Question: True or False: When constructing a box-plot, one of these values would be an outlier (above or below the “fences”)?

Answer

True

Consider the following set of data:

\begin{equation*} \lbrace 4, 6, 3, 9, 7, 4, 2, 6, 9, 3, 8, 5, 1 \rbrace. \end{equation*}

Question: True or False: When constructing a box-plot, one of these values would be an outlier (above or below the “fences”)?

Answer

False

Subsection 1.4.3 z-Scores and the Emperical Rule

The mean and standard deviation can also be applied to measure the relative standing of a value within its data set. To do this, we think of a “standard” deviation as a measure of typical distance from the mean. It turns out that in a typical data set, most data is within three standard deviations of the mean. Anything that is more than three standard deviations from the mean can be considered an outlier.

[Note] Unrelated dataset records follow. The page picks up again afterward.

(* ===== verification/ChainTheorems.v ===== *)
(** * Chains: theorems

    The invariant of every chain the operations build, agreement of mining and
    validation, the finality gate, and what never goes backwards. *)

From S2P Require Import Prelude Sha256 Core Pow FeeMarket StateDB Mpt Pos StackVM Exchange.
From S2P Require Import ExchangeProps Adapter Transition TransitionTheorems Chain ChainProps.

Section Reachable.
Context `{HE : Engine} `{HG : GethEVM} `{HB : Blst}.

(** the chains a node can build with one signature verifier; the exchange mode is
    chosen before the first block *)
Inductive reachable (v : verifier) : Chain -> Prop :=
| rc_new genesis alloc baseAlloc :
    h_Height (b_Header genesis) = 0 ->
    reachable v (NewChainWithAlloc genesis alloc baseAlloc)
| rc_id c id : reachable v c -> reachable v (SetChainID c id)
| rc_gas c limit : reachable v c -> reachable v (SetGasLimit c limit)
| rc_consensus c mode vs : reachable v c -> reachable v (fst (SetConsensusMode c mode vs))
| rc_exchange c mode b :
    c_blocks c = {[c_genesisHash c := b]} -> reachable v c -> reachable v (SetExchangeMode c mode)
| rc_add c b : reachable v c -> reachable v (fst (AddBlock c b v)).

Lemma NewChain_inv v genesis alloc baseAlloc :
  chain_inv v (NewChainWithAlloc genesis alloc baseAlloc).
Proof.
  set (c := NewChainWithAlloc genesis alloc baseAlloc). set (gh := block_Hash genesis).
  assert (P : path_fits c gh [genesis]).
  { split; simpl; [|by rewrite map_size_singleton].
    apply reaches_genesis. apply lookup_singleton_eq. }
  assert (K : forall h x, c_blocks c !! h = Some x -> h = gh /\ x = genesis).
  { intros h x. change (c_blocks c) with ({[gh := genesis]} : gmap Hash Block).
    rewrite lookup_singleton_Some. by intros [<- <-]. }
  split; [split|..].
  - exists genesis. apply lookup_singleton_eq.
  - by intros h x [-> ->]%K.
  - intros h x [-> ->]%K. by exists [genesis].
  - intros h x [-> ->]%K. done.
  - intros h x [-> ->]%K. done.
  - intros h. simpl. unfold is_Some. setoid_rewrite lookup_singleton_Some.
    split; intros [x [<- _]]; by eexists.
  - exists genesis. apply lookup_singleton_eq.
  - by intros h [x [-> ->]%K].
  - exact (deriveState_path c gh [genesis] v P).
  - exists [genesis]. split; [exact (chainTo_path _ _ _ P)|].
    apply (rebuildIndex_path (with_head c gh (c_headState c) ∅)).
    rewrite chainTo_with_head. exact (chainTo_path _ _ _ P).
Qed.

(** the configuration does not enter the invariant, the exchange mode apart *)
Lemma with_config_inv v c id gas mode vs :
  chain_inv v c -> chain_inv v (with_config c id gas (c_exchangeMode c) mode vs).
Proof. intros [[] ? ? ? ?]. by split; [split|..]. Qed.

Lemma SetExchangeMode_inv v c mode b :
  c_blocks c = {[c_genesisHash c := b]} -> chain_inv v c -> chain_inv v (SetExchangeMode c mode).
Proof.
  intros E [L [hb Hh] Hm Hs Hi].
  assert (K : forall h x, c_blocks c !! h = Some x -> h = c_genesisHash c).
  { intros h x. rewrite E, lookup_singleton_Some. by intros [<- _]. }
  pose proof (K _ _ Hh) as Eh. destruct (li_path _ _ L _ _ Hh) as [path P].
  assert (path = [b]) as ->.
  { destruct P as [R _]. inversion R as [x Hx|h x p Hne Hx]; subst.
    - rewrite E, lookup_singleton_eq in Hx. by injection Hx as ->.
    - by apply K in Hx. }
  split; [destruct L; split; try done|..]; try done.
  - intros h x Hx. by apply K in Hx.
  - rewrite (deriveState_path c _ _ v P) in Hs.
    change (c_head (SetExchangeMode c mode)) with (c_head c).
    rewrite (deriveState_path (SetExchangeMode c mode) (c_head c) [b] v P). exact Hs.
Qed.

Lemma reachable_chain_inv v c : reachable v c -> chain_inv v c.
Proof.
  induction 1 as [| | |c mode vs _ IH|c mode b E _ IH|].
  - apply NewChain_inv.
  - by apply with_config_inv.
  - by apply with_config_inv.
  - unfold SetConsensusMode. destruct (_ && _); [done|]. by apply with_config_inv.
  - by eapply SetExchangeMode_inv.
  - by apply AddBlock_inv.
Qed.

(** ** Heights along the canonical path *)

Lemma reaches_last blocks g h path :
  reaches blocks g h path -> exists b, blocks !! h = Some b /\ last path = Some b.
Proof. destruct 1 as [b Hb|h b path Hne Hb _]; exists b; split; try done. apply last_snoc. Qed.

Lemma reaches_elem blocks g h path b :
  reaches blocks g h path -> b ∈ path -> exists h', blocks !! h' = Some b.
Proof.
  induction 1 as [x Hx|h x path Hne Hx _ IH].
  - intros Hb. apply list_elem_of_singleton in Hb as ->. by eexists.
  - intros [Hb|Hb]%elem_of_app; [by apply IH|]. apply list_elem_of_singleton in Hb as ->. by eexists.
Qed.
(* ===== verification/Slashing.v ===== *)
(** * Slashing

    Who is jailed on a proof-of-stake chain: the evidence [recordAttestations] and
    [detectEquivocation] (chain/chain.go) keep, related to the blocks the chain stores. *)

From S2P Require Import Prelude Sha256 Core Pow FeeMarket StateDB Mpt Pos StackVM Exchange.
From S2P Require Import ExchangeProps Adapter Transition TransitionTheorems Chain ChainProps.
From S2P Require Import ChainTheorems ForkChoice.

(** the transaction is [a]'s attestation of [t] in a round *)
Definition votes_for (tx : Transaction) (a : Address) (round : Z) (t : Hash) : Prop :=
  IsAttestationTx tx = true /\ tx_From tx = a /\
  exists th sig, DecodeAttest (tx_Data tx) = Ok (th, t, sig) /\ CheckpointRound th = round.

Section Evidence.
Context `{HE : Engine} `{HG : GethEVM} `{HB : Blst}.

(** a stored block holds [a]'s vote *)
Definition voted (c : Chain) (a : Address) (round : Z) (t : Hash) : Prop :=
  exists h b tx, c_blocks c !! h = Some b /\ h <> c_genesisHash c /\ tx ∈ b_Txs b /\
    votes_for tx a round t.

(** the chain stores the block [h] of [a] on the parent [prev] *)
Definition proposed (c : Chain) (a : Address) (prev h : Hash) : Prop :=
  h <> c_genesisHash c /\ exists b, c_blocks c !! h = Some b /\
    h_PrevHash (b_Header b) = prev /\ h_Coinbase (b_Header b) = a.

(** the recorded proposal of [a] on [prev] *)
Definition proposal_of (c : Chain) (prev : Hash) (a : Address) : option Hash :=
  slot ← c_proposedAtHeight c !! prev; slot !! a.

(** two votes in one round, or two blocks on one parent *)
Definition conflict (V : Address -> Z -> Hash -> Prop) (P : Address -> Hash -> Hash -> Prop)
    (a : Address) : Prop :=
  (exists r t1 t2, t1 <> t2 /\ V a r t1 /\ V a r t2) \/
  (exists prev h1 h2, h1 <> h2 /\ P a prev h1 /\ P a prev h2).

Definition equivocated (c : Chain) (a : Address) : Prop := conflict (voted c) (proposed c) a.

(** what the chain has recorded of the votes [V] and the proposals [P] *)
Record evidence (V : Address -> Z -> Hash -> Prop) (P : Address -> Hash -> Hash -> Prop)
    (c : Chain) : Prop := {
  ev_vote : forall r a t, vote_of c r a = Some t -> V a r t;
  ev_voted : forall r a t, V a r t -> vote_of c r a = Some t \/ Jailed c a = true;
  ev_proposal : forall p a h, proposal_of c p a = Some h -> P a p h;
  ev_proposed : forall p a h, P a p h -> proposal_of c p a = Some h \/ Jailed c a = true;
  ev_jailed : forall a, Jailed c a = true -> conflict V P a;
}.

Lemma conflict_mono (V V' : Address -> Z -> Hash -> Prop) (P P' : Address -> Hash -> Hash -> Prop) a :
  (forall r t, V a r t -> V' a r t) -> (forall p h, P a p h -> P' a p h) ->
  conflict V P a -> conflict V' P' a.
Proof.
  intros HV HP [(r & t1 & t2 & Hne & H1 & H2)|(p & h1 & h2 & Hne & H1 & H2)].
  - left. exists r, t1, t2. auto.
  - right. exists p, h1, h2. auto.
Qed.

Lemma evidence_iff V V' P P' c :
  (forall a r t, V a r t <-> V' a r t) -> (forall a p h, P a p h <-> P' a p h) ->
  evidence V P c -> evidence V' P' c.
Proof.
  intros HV HP [E1 E2 E3 E4 E5]. split.
  - intros r a t Hv. by apply HV, E1.
  - intros r a t Hv%HV. by apply E2.
  - intros p a h Hv. by apply HP, E3.
  - intros p a h Hv%HP. by apply E4.
  - intros a Hj. eapply conflict_mono; [apply HV|apply HP|by apply E5].
Qed.

(** the jailing evidence decides exactly the conflicts *)
Lemma evidence_jailed V P c a : evidence V P c -> Jailed c a = true <-> conflict V P a.
Proof.
  intros [E1 E2 E3 E4 E5]. split; [apply E5|].
  intros [(r & t1 & t2 & Hne & H1 & H2)|(p & h1 & h2 & Hne & H1 & H2)].
  - destruct (E2 _ _ _ H1) as [V1|]; [|done]. destruct (E2 _ _ _ H2) as [V2|]; [|done]. congruence.
  - destruct (E4 _ _ _ H1) as [V1|]; [|done]. destruct (E4 _ _ _ H2) as [V2|]; [|done]. congruence.
Qed.

(** only these three fields matter *)
Definition same_evidence (c c' : Chain) : Prop :=
  (forall r a, vote_of c' r a = vote_of c r a) /\ (forall p a, proposal_of c' p a = proposal_of c p a) /\
  (forall a, Jailed c' a = Jailed c a).

Lemma evidence_same V P c c' : same_evidence c c' -> evidence V P c -> evidence V P c'.
Proof.
  intros (HV & HP & HJ) [E1 E2 E3 E4 E5]. split.
  - intros r a t. rewrite HV. apply E1.
  - intros r a t. rewrite HV, HJ. apply E2.
  - intros p a h. rewrite HP. apply E3.
  - intros p a h. rewrite HP, HJ. apply E4.
  - intros a. rewrite HJ. apply E5.
Qed.

Lemma is_jailed_insert jailed a b :
  is_jailed (<[a := true]> jailed) b = true <-> b = a \/ is_jailed jailed b = true.
Proof.
  unfold is_jailed. rewrite lookup_insert. destruct (decide (a = b)) as [->|]; [split; [by left|done]|].
  split; [by right|]. by intros [->|].
Qed.

(** ** One attestation *)

(** what [record_attestation] does with a vote for [t] *)
Lemma record_attestation_effect c tx th t sig :
  IsAttestationTx tx = true -> DecodeAttest (tx_Data tx) = Ok (th, t, sig) ->
  is_Some (validatorByAddress c (tx_From tx)) ->
  let c' := record_attestation c tx in
  let a := tx_From tx in
  let r := CheckpointRound th in
  (forall p x, proposal_of c' p x = proposal_of c p x) /\
  match vote_of c r a with
  | Some t' =>
      (forall r' x, vote_of c' r' x = vote_of c r' x) /\
      (forall x, Jailed c' x = true <-> Jailed c x = true \/ (t' <> t /\ x = a))
  | None =>
      (forall x, Jailed c' x = Jailed c x) /\
      (forall r' x, vote_of c' r' x =
         if decide (r' = r /\ x = a /\ Jailed c a = false) then Some t else vote_of c r' x)
  end.
Proof.
  intros Hi Hd [val Hv]. cbv zeta. unfold record_attestation. rewrite Hi, Hd, Hv. cbv zeta. cbn [negb].
  set (r := CheckpointRound th). set (a := tx_From tx).
  pose proof (open_round (c_attestedRound c) r) as O. cbv zeta in O.
  set (rounds := match c_attestedRound c !! r with None => _ | Some _ => _ end) in *.
  set (votes := default ∅ (rounds !! r)).
  assert (EV : votes !! a = vote_of c r a).
  { unfold vote_of. rewrite <- O. unfold votes. destruct (rounds !! r); [done|].
    cbn [default from_option id]. by rewrite lookup_empty. }
  rewrite EV. destruct (vote_of c r a) as [t'|] eqn:Ev.
  - case_bool_decide as Et; (split; [done|split; [intros r' x; unfold vote_of; cbn; by rewrite O|intros x]]).
    + split; [by left|]. by intros [?|[? _]].
    + unfold Jailed, jail. cbn [with_votes c_jailed]. rewrite is_jailed_insert. split; [intros [->|?]; auto|intros [?|[_ ->]]; auto].
  - change (c_jailed (with_votes _ _ _ _ _ _)) with (c_jailed c). fold (Jailed c a).
    destruct (Jailed c a) eqn:Ej.
    + split; [done|]. split; [done|]. intros r' x. rewrite decide_False by (by intros (_ & _ & ?)).
      unfold vote_of; cbn; by rewrite O.
    + assert (EV2 : forall r' x, (m ← <[r := <[a := t]> votes]> rounds !! r'; m !! x) =
        if decide (r' = r /\ x = a /\ false = false) then Some t else vote_of c r' x).
      { intros r' x. rewrite lookup_insert. destruct (decide (r = r')) as [<-|Hr].
        - cbn. rewrite lookup_insert. destruct (decide (a = x)) as [<-|Hx].
          + by rewrite decide_True.
          + rewrite decide_False by (by intros (_ & <- & _)). unfold vote_of. rewrite <- O. unfold votes.
            destruct (rounds !! r); [done|]. cbn. by rewrite lookup_empty.
        - rewrite decide_False by (by intros (<- & _)). unfold vote_of. by rewrite <- O. }
      cbn zeta. destruct (_ && _); (split; [done|]); (split; [done|exact EV2]).
Qed.
Lemma build_step_serves s s' :
  binv s -> (a ∈ active s \/ served s) ->
  build_step st baseFee gasLimit queues senders s = Some s' -> served s'.
Proof.
  intros I Hs. unfold build_step. cbv zeta.
  destruct (drain_inv senders s I) as [I1 _]. destruct (drain_serves senders s I Hs) as [_ D].
  specialize (D Hsender). fold (drain st queues senders s) in I1, D.
  set (s1 := drain st queues senders s) in *.
  destruct (collect_spec (queuePos s1) senders (active s1) []) as (act & cands & E & S & C & _ & _);
    [|constructor|].
  { intros b Hb. by apply (bi_active _ I1). }
  unfold collect. rewrite E. simpl.
  set (s2 := mkBuilder (queuePos s1) act (included s1) (gasBudget s1)).
  assert (I2 : binv s2).
  { destruct I1 as [P A F' C']. split; try done. intros b Hb. apply A. simpl in Hb. set_solver. }
  destruct (merge_sort cand_le cands) as [|w rest] eqn:Em; [by intros [= <-]|].
  intros [= <-]. rewrite Forall_forall in C.
  destruct (take_winner_inv s2 w I2) as (I3 & F3 & _).
  { apply C. rewrite <- (merge_sort_Permutation cand_le cands), Em. apply list_elem_of_here. }
  eapply served_further; [exact I3|exact F3|exact D].
Qed.

Lemma build_loop_serves fuel s l :
  binv s -> (a ∈ active s \/ served s) ->
  build_loop st baseFee gasLimit queues senders fuel s = Some l -> of_sender a l = queue a.
Proof.
  revert s. induction fuel as [|fuel IH]; intros s I Hs; simpl;
    (destruct (Nat.eqb_spec (size (active s)) 0) as [Ez|Ez];
     [intros [= <-]; rewrite (bi_prefix _ I); destruct Hs as [Ha|Hs];
      [apply size_empty_inv in Ez; set_solver|unfold served in Hs; rewrite Hs; by apply take_ge]|]); [done|].
  destruct (build_step_inv s I) as (s' & E & I' & _).
  - intros Ea. by rewrite Ea, size_empty in *.
  - rewrite E. simpl. apply IH; [done|]. right. exact (build_step_serves s s' I Hs E).
Qed.
End Free.

(** ** Gas *)

(** the declared gas of the fee-priced transactions *)
Definition priced_gas (txs : list Transaction) : Z :=
  Zsum tx_GasLimit (List.filter (isFeePriced st) txs).

Lemma priced_gas_app l k : priced_gas (l ++ k) = priced_gas l + priced_gas k.
Proof. unfold priced_gas. by rewrite List.filter_app, Zsum_app. Qed.

Hypothesis Hgas : forall a tx, tx ∈ queue a -> 0 <= tx_GasLimit tx /\ gasLimit + tx_GasLimit tx < two64.

Definition ginv (s : builder) : Prop :=
  0 <= gasBudget s <= gasLimit /\ priced_gas (included s) <= gasBudget s.

Lemma priced_gas_free txs : priced_gas (free_prefix st txs) = 0.
Proof.
  induction txs as [|tx txs IH]; [done|]. simpl. destruct (isFeePriced st tx) eqn:E; [done|].
  unfold priced_gas in *. simpl. by rewrite E.
Qed.

Lemma drain_gas l s : ginv s -> ginv (foldl (drain_one st queues) s l).
Proof.
  revert s. induction l as [|a l IH]; intros s G; simpl; [done|]. apply IH.
  unfold drain_one. case_bool_decide; simpl; [|done].
  destruct G as [G1 G2]. split; simpl; [done|]. rewrite priced_gas_app, priced_gas_free. lia.
Qed.
Lemma dec_enc_int64s a x : is_i64 x -> dec_int64s a (JStr (FormatInt x)) = Ok x.
Proof.
  intros Hx. unfold dec_int64s, dec_quoted. pose proof (ParseInt_Format x Hx) as Hp.
  unfold FormatInt in *. destruct (Z.ltb_spec x 0).
  - by rewrite Hp.
  - destruct (decimal_head x) as (c & s & E & Hc); [lia|]. rewrite E in *.
    rewrite is_digit_not_n, Hc by done. cbn [orb]. by rewrite Hp.
Qed.

Lemma dec_enc_uint w a x : 0 <= x < w -> w <= two64 -> dec_uint w a (enc_uint x) = Ok x.
Proof.
  intros Hx Hw. unfold dec_uint, enc_uint. rewrite ParseUint_Format by lia. simpl.
  destruct (Z.leb_spec w x); [lia|done].
Qed.

Lemma dec_enc_int a x : is_i64 x -> dec_int64 a (enc_int x) = Ok x.
Proof. intros Hx. unfold dec_int64, enc_int. by rewrite ParseInt_Format. Qed.

Create HintDb wire.
#[export] Hint Resolve dec_enc_uint64s dec_enc_int64s dec_enc_int : wire.

(** *** The members of an object whose keys are known *)

Definition has_key (k : bytes) (l : list bytes) : bool := existsb (bytes_eqb k) l.

Fixpoint keys_ok (names keys : list bytes) : bool :=
  match keys with
  | [] => true
  | k :: keys' => has_key k names && negb (has_key k keys') && keys_ok names keys'
  end.

Fixpoint assoc (name : bytes) (ms : list (bytes * json)) : option json :=
  match ms with
  | [] => None
  | (k, v) :: ms' => if bytes_eqb k name then Some v else assoc name ms'
  end.

Lemma has_key_elem k l : has_key k l = true <-> k ∈ l.
Proof.
  unfold has_key. rewrite existsb_exists. split.
  - intros (x & Hx & E). apply bytes_eqb_eq in E as ->. by apply list_elem_of_In.
  - intros Hk. exists k. rewrite bytes_eqb_refl. split; [by apply list_elem_of_In|done].
Qed.

Lemma keys_ok_spec names keys :
  keys_ok names keys = true -> Forall (fun k => k ∈ names) keys /\ NoDup keys.
Proof.
  induction keys as [|k keys IH]; simpl; [by repeat constructor|].
  rewrite !andb_true_iff, negb_true_iff, has_key_elem. intros [[Hk Hn] Hks].
  destruct (IH Hks). split; [by constructor|]. constructor; [|done].
  rewrite <- has_key_elem. congruence.
Qed.

Lemma assoc_lookup name ms v : assoc name ms = Some v -> exists i, ms !! i = Some (name, v).
Proof.
  induction ms as [|[k w] ms IH]; [done|]. simpl. destruct (bytes_eqb k name) eqn:E.
  - intros ?; simplify_eq. apply bytes_eqb_eq in E as ->. by exists 0%nat.
  - intros Hv. destruct (IH Hv) as [i Hi]. by exists (S i).
Qed.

Determine which, if any, of the in values in the sample \(\lbrace 4, 10, 12, 13, 9, 10 \rbrace\) should be considered outliers.

Solution

There are two ways to approach this problem, depending on which types of measures we want to use.

  1. We could use the IQR to determine if a value is an outlier. In this method, we will find the first and third quartiles and then take anything that is more than \(1.5 \times \text{IQR}\) away from these values to be an outlier.

    Arranging the data in order gives:

    \begin{equation*} 4, 9, 10, 10, 12, 13. \end{equation*}

    So the quartiles are \(Q_1 = 9\) and \(Q_3 = 12\text{.}\) Thus, the IQR is \(12-9 = 3\) and our fences are at

    \begin{equation*} 9 - 1.5(3) = 4.5 \qquad \text{and} \qquad 12 + 1.5(3) = 16.5. \end{equation*}

    Therefore, 4 is an outlier on the low side.

  2. Using the mean and standard deviation gives us another way to check for outliers. Computing these gives:

    \begin{equation*} \overline{x} = \frac{58}{6} \approx 9.7 \end{equation*}
    \begin{equation*} \scriptstyle s = \sqrt{\frac{(4-9.7)^2 + (10-9.7)^2 + (12-9.7)^2 + (13-9.7)^2 + (9-9.7)^2 + (10-9.7)^2}{5}} \approx 3.1. \end{equation*}

    So outliers will be less than \(\overline{x} - 3s = 9.7 - 3(3.1) = 0.4\) or bigger than \(\overline{x} + 3s = 9.7 + 3(3.1) = 19\text{.}\) Therefore, there are no outliers using this method.

This idea of measuring how unusual a value is by looking at the number of standard deviations it lies away from the mean is an important one for us to understand. We will use this concept many times in the chapters to come. Because of its usefulness, there is a special name for this measure.

Definition 1.4.13.

The z-score of a value is the number of standard deviations that it lies away from the mean. To compute the z-Score of a value x, use one of the following formulas:

\begin{equation*} \text{Population:}\quad z= \frac{x -\mu}{\sigma} \end{equation*}
\begin{equation*} \text{Sample:}\quad z = \frac{x-\overline{x}}{s} \end{equation*}

Note that in both cases the z-score is computed by subtracting the mean from the value \(x\) and dividing by the standard deviation.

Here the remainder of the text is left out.